(Collected data entries)
#####

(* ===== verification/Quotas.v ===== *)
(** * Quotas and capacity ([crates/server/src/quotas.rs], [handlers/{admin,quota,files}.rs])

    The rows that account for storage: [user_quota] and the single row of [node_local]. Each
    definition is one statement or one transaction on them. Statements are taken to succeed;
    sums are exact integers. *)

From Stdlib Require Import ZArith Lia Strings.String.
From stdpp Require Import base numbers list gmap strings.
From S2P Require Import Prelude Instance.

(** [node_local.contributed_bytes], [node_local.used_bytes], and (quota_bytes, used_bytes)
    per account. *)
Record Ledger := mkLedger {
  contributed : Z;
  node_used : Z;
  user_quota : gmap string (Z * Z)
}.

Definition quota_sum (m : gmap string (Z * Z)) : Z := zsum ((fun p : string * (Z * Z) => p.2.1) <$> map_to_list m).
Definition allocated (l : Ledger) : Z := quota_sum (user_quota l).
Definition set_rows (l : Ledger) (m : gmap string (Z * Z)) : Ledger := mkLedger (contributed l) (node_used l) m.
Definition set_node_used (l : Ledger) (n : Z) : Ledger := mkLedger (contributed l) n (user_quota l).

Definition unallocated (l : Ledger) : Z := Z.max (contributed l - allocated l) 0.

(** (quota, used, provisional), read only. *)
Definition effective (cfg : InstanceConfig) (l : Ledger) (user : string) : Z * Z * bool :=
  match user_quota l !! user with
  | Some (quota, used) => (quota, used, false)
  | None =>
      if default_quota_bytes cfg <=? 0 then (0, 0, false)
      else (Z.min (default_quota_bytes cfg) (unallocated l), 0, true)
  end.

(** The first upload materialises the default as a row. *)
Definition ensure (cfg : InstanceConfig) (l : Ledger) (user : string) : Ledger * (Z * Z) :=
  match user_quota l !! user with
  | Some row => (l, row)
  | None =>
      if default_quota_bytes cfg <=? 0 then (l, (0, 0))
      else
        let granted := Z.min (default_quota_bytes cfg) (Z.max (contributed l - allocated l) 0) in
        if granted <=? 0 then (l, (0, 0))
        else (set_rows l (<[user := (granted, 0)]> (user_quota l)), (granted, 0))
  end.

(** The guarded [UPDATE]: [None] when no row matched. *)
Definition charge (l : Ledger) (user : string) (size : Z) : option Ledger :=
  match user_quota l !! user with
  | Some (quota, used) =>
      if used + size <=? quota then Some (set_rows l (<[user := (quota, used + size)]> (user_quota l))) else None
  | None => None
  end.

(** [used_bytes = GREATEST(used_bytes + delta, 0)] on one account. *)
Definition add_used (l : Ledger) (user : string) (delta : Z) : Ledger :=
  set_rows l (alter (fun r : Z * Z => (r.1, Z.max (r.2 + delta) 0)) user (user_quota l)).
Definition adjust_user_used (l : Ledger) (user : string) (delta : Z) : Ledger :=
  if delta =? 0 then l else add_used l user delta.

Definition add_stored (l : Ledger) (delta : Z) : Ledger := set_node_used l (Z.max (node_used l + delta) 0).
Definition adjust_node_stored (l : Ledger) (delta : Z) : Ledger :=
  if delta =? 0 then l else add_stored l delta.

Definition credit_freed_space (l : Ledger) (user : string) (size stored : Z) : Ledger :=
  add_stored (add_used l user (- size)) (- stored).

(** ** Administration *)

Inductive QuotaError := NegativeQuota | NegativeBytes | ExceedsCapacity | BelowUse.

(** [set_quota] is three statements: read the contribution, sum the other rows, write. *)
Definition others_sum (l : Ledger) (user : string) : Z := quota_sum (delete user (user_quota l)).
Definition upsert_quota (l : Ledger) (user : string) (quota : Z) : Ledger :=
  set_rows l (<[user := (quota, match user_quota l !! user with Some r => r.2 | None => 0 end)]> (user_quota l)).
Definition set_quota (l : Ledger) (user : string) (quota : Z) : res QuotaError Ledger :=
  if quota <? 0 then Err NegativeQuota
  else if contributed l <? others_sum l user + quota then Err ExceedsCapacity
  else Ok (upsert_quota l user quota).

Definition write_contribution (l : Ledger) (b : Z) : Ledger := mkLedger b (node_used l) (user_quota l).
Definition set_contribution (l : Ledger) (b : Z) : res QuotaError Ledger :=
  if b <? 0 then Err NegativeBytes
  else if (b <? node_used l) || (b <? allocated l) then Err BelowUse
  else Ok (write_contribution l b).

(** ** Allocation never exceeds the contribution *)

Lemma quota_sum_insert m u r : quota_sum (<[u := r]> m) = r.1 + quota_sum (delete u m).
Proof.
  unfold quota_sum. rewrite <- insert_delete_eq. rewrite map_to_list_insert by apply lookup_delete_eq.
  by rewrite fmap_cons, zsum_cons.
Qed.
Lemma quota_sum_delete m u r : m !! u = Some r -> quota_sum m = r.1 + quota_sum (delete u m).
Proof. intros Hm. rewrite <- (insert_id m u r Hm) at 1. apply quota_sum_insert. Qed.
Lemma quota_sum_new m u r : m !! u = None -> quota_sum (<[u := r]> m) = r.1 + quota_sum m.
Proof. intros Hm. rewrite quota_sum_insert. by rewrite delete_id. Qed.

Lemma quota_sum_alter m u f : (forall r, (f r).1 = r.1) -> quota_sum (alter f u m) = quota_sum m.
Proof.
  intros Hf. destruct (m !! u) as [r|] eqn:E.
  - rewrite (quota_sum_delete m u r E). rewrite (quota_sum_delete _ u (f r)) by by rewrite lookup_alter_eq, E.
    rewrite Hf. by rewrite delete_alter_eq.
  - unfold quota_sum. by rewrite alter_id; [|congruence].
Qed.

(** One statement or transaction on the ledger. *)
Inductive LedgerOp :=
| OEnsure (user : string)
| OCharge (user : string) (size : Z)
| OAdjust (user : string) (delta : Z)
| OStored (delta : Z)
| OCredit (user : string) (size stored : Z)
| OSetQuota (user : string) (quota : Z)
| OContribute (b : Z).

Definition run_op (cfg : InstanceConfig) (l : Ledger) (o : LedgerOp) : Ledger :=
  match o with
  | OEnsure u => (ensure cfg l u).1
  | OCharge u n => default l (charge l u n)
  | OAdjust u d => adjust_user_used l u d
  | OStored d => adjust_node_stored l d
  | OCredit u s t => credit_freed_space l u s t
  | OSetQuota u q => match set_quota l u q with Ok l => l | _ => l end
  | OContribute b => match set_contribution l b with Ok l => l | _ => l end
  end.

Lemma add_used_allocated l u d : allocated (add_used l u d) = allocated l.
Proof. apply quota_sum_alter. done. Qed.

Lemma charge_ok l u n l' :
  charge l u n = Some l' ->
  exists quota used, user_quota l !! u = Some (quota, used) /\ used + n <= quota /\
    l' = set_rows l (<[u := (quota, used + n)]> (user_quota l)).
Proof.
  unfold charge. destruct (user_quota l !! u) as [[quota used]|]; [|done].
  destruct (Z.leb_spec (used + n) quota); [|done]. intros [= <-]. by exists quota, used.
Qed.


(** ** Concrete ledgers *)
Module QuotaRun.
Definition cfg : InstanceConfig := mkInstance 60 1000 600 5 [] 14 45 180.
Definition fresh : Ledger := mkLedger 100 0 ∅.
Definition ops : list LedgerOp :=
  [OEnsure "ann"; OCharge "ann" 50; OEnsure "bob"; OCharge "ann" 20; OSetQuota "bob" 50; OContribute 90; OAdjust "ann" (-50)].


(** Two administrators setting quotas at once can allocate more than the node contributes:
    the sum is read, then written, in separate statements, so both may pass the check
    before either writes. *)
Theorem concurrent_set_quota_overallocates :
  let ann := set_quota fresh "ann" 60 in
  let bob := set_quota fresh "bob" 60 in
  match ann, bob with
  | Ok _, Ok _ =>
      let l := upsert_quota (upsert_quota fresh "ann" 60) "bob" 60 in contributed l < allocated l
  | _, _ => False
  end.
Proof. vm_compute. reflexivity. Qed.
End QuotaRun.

#####

- [DIRECTIONS FOR THIS TASK]: In the entries above, find the line with "Lemma charge_ok l" and the line with "the sum is read, then", then set down exactly those two and every line between them, nothing else.

- [RESPONSE]:
Lemma charge_ok l u n l' :
  charge l u n = Some l' ->
  exists quota used, user_quota l !! u = Some (quota, used) /\ used + n <= quota /\
    l' = set_rows l (<[u := (quota, used + n)]> (user_quota l)).
Proof.
  unfold charge. destruct (user_quota l !! u) as [[quota used]|]; [|done].
  destruct (Z.leb_spec (used + n) quota); [|done]. intros [= <-]. by exists quota, used.
Qed.


(** ** Concrete ledgers *)
Module QuotaRun.
Definition cfg : InstanceConfig := mkInstance 60 1000 600 5 [] 14 45 180.
Definition fresh : Ledger := mkLedger 100 0 ∅.
Definition ops : list LedgerOp :=
  [OEnsure "ann"; OCharge "ann" 50; OEnsure "bob"; OCharge "ann" 20; OSetQuota "bob" 50; OContribute 90; OAdjust "ann" (-50)].


(** Two administrators setting quotas at once can allocate more than the node contributes:
    the sum is read, then written, in separate statements, so both may pass the check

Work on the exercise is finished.